Early on, Beckwith participated in fellowships with the Whitney Museum of American Art’s Independent Study Program and the Institute of Contemporary Art in Philadelphia. Next, she served as an associate curator at the Studio Museum in Harlem, where she established her practice. In 2011, she joined the Museum of Contemporary Art Chicago, rising to senior curator before accepting her current leadership role at the Guggenheim.

Beckwith earned an MA, with Distinction, from the Courtauld Institute of Art in London and received BA in history from Northwestern University in Chicago. Her board affiliations include The Andy Warhol Foundation for the Visual Arts, Laundromat Project, and the advisory committee of the Museum of Contemporary Art Barcelona. In 2014, Beckwith was a member of the Driskell Prize selection committee. She served on the jury of the 56th Venice Biennale in 2015. She has also been a visiting professor at Northwestern University and the School of the Art Institute of Chicago.

THE DAVID C. DRISKELL PRIZE was established in 2005 by artist and scholar David C. Driskell (1931-2020) in collaboration with the High Museum.

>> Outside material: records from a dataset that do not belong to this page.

(* ===== verification/FsName.v ===== *)
(** * Path names to inodes

    [namex] walks a path: it locks each directory, looks the next element up
    and gives the directory back.  Over a well-formed tree of directories it
    finds the inode the path names, and of all the references to inodes it
    takes on the way it keeps the one it returns. *)

From S2P Require Import Prelude Mem KString Spinlock Machine Kalloc Printf Vm KState Proc ProcInv FsFmt FsFmtSpec Sleeplock Bio BioInv BioSpec Log LogInv LogSpec LogCrash LogTx Durability Fs FsBits FsTx FsOp FsAlloc FsInode FsFile FsWrite FsFileSpec FsDir.

#[local] Transparent lift.

(** ** Paths

    [skipelem] against the elements of a path: the runs of characters between
    slashes. *)

(** The elements of a path, in order. *)
Fixpoint elements (p : list Z) : list (list Z) :=
  match p with
  | [] => []
  | c :: p' =>
    if c =? 47 then elements p'
    else match elements p' with
         | e :: es => if default 47 (head p') =? 47 then [c] :: e :: es else (c :: e) :: es
         | [] => [[c]]
         end
  end.
Example elements_abc : elements (bytes_of_string "/a//bb/c/") = [bytes_of_string "a"; bytes_of_string "bb"; bytes_of_string "c"].
Proof. reflexivity. Qed.

(** [name] after an element [e] was copied into it: cut at 14, NUL-terminated if shorter. *)
Definition copied (name e : list Z) : list Z :=
  if decide (14 <= length e)%nat then take 14 e else e ++ 0 :: drop (length e + 1) name.

Lemma elements_slash p : elements (47 :: p) = elements p.
Proof. done. Qed.
Lemma elements_run e q : e <> [] -> Forall (fun c => c <> 47) e -> (q = [] \/ exists q', q = 47 :: q') -> elements (e ++ q) = e :: elements q.
Proof.
  intros Hne He Hq. induction He as [|c e Hc He IH]; [done|]. cbn [app elements]. rw (proj2 (Z.eqb_neq c 47) Hc). destruct e as [|c' e].
  - cbn [app]. destruct Hq as [->|[q' ->]]; [done|]. cbn [elements]. destruct (elements q'); done.
  - rw IH //. cbn [app]. apply Forall_cons in He as [Hc' _]. by rw (proj2 (Z.eqb_neq c' 47) Hc').
Qed.
(** A path is slashes, an element, and a rest that starts with a slash. *)
Lemma path_split p : exists n e q, p = replicate n 47 ++ e ++ q /\ Forall (fun c => c <> 47) e /\ (q = [] \/ exists q', q = 47 :: q') /\ (e = [] -> q = []).
Proof.
  induction p as [|c p (n & e & q & -> & He & Hq & Hn)]; [by exists O, [], []; split_and!; auto|].
  destruct (decide (c = 47)) as [->|Hc]; [exists (S n), e, q; by split_and!|]. destruct n as [|n].
  - exists O, (c :: e), q. split_and!; [done|by constructor|done|done].
  - exists O, [c], (replicate (S n) 47 ++ e ++ q). split_and!; [done|by constructor|right; by eexists|done].
Qed.
Lemma elements_skip n p : elements (replicate n 47 ++ p) = elements p.
Proof. induction n; [done|]. cbn [replicate app]. by rw elements_slash. Qed.
Lemma skip_slashes_run n p : default 47 (head p) <> 47 -> skip_slashes (replicate n 47 ++ p) = Some p.
Proof. intros Hp. induction n as [|n IH]; [|done]. destruct p as [|c p]; [done|]. cbn in *. by rw (proj2 (Z.eqb_neq c 47) Hp). Qed.
Lemma path_elem_run e q : Forall (fun c => c <> 47 /\ c <> 0) e -> (exists c q', q = c :: q' /\ (c = 47 \/ c = 0)) -> path_elem (e ++ q) = Some (e, q).
Proof.
  intros He (c0 & q' & -> & Hc0). induction He as [|c e [H1 H2] He IH]; cbn.
  - destruct Hc0 as [-> | ->]; done.
  - by rw (proj2 (Z.eqb_neq _ _) H1) (proj2 (Z.eqb_neq _ _) H2) IH.
Qed.
Lemma copied_run name e : length name = 14%nat ->
  (if DIRSIZ <=? Z.of_nat (length e) then splice name 0 (take (Z.to_nat DIRSIZ) e) else arr_set (splice name 0 e) (Z.of_nat (length e)) 0) = copied name e.
Proof.
  intros Hn. rw /copied /splice. change (Z.to_nat DIRSIZ) with 14%nat. change (Z.to_nat 0) with O. rw take_0. cbn [app Nat.add]. case_decide as E.
  - rw (proj2 (Z.leb_le _ _)); [|rw /DIRSIZ; lia]. rw drop_ge; [by rw app_nil_r|rw length_take; lia].
  - rw (proj2 (Z.leb_gt _ _)); [|rw /DIRSIZ; lia]. rw /arr_set Nat2Z.id. destruct (lookup_lt_is_Some_2 name (length e)) as [x Hx]; [lia|].
    rw insert_app_r_alt; [|lia]. rw Nat.sub_diag (drop_S _ _ _ Hx) /=. by rw Nat.add_1_r.
Qed.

The influential figure played a critical role in the development and advancement of the field of African American art in the second half of the 20th century. The prize celebrates Driskell’s incredible life, work and, commitment and recognizes the accomplishments of new generations extending his legacy.

Previous winners of the prize include artists Mark Bradford, Amy Sherald, Lyle Ashton Harris, and Rashid Johnson; and curators and scholars Kellie Jones, Valerie Cassel Oliver, Andrea Barnwell Brownlee, Naima J. Keith, and Huey Copeland.

Driskell Prize recipients are identified through a process that begins with a call for nominations from a nationwide pool of selected artists, curators, art historians, teachers, and collectors. A review committee considered these nominations and Beckwith emerged as this year’s winner. The High Museum assembled the four-member committee: Adrienne L. Childs, senior consulting curator at The Phillips Collection in Washington, D.C. (2022 Driskell Prize recipient); Franklin Sirmans, director of the Pérez Art Museum Miami (2007 Driskell Prize recipient); and from the High Museum, Chief Curator Kevin W. Tucker and Maria L. Kelly, assistant curator of photography.

This spring, the 19th annual Driskell Prize Gala will honor Beckwith. Proceeds from the gala benefit the David C. Driskell African American Art Acquisition Restricted and Endowment funds and over the years have helped add 52 works by African American artists to the collection of the High Museum.

“I am equal parts elated and humbled to receive the Driskell Prize,” Beckwith said in a statement. “Previous recipients are my mentors, my models and my inspiration, and I am truly honored to be included in this illustrious cohort and contribute to our shared mission of making the most expansive art history imaginable.” CT

 

IMAGE: Naomi Beckwith. | Photo by David Heald. © Solomon R. Guggenheim Foundation, New York

 

BOOKSHELF
Naomi Beckwith has published many volumes. Key among them, she co-authored the exhibition catalogs “Howardena Pindell: What Remains To Be Seen” and “Lynette Yiadom-Boakye: Any Number of Preoccupations,” and co-edited “The Freedom Principle: Experiments in Art and Music, 1965 to Now.” Beckwith also edited the catalog for Duro Olowu’s recent MCA Chicago exhibition “Seeing Chicago” and co-edited the exhibition catalog “Grief and Grievance: Art and Mourning in America (from Civil Rights to Black Lives Matter).” She has also contributed to several volumes, including “Lorna Simpson: Revised & Expanded Edition” (Phaidon Contemporary Artists Series) and “Radical Presence: Black Performance in Contemporary Art.”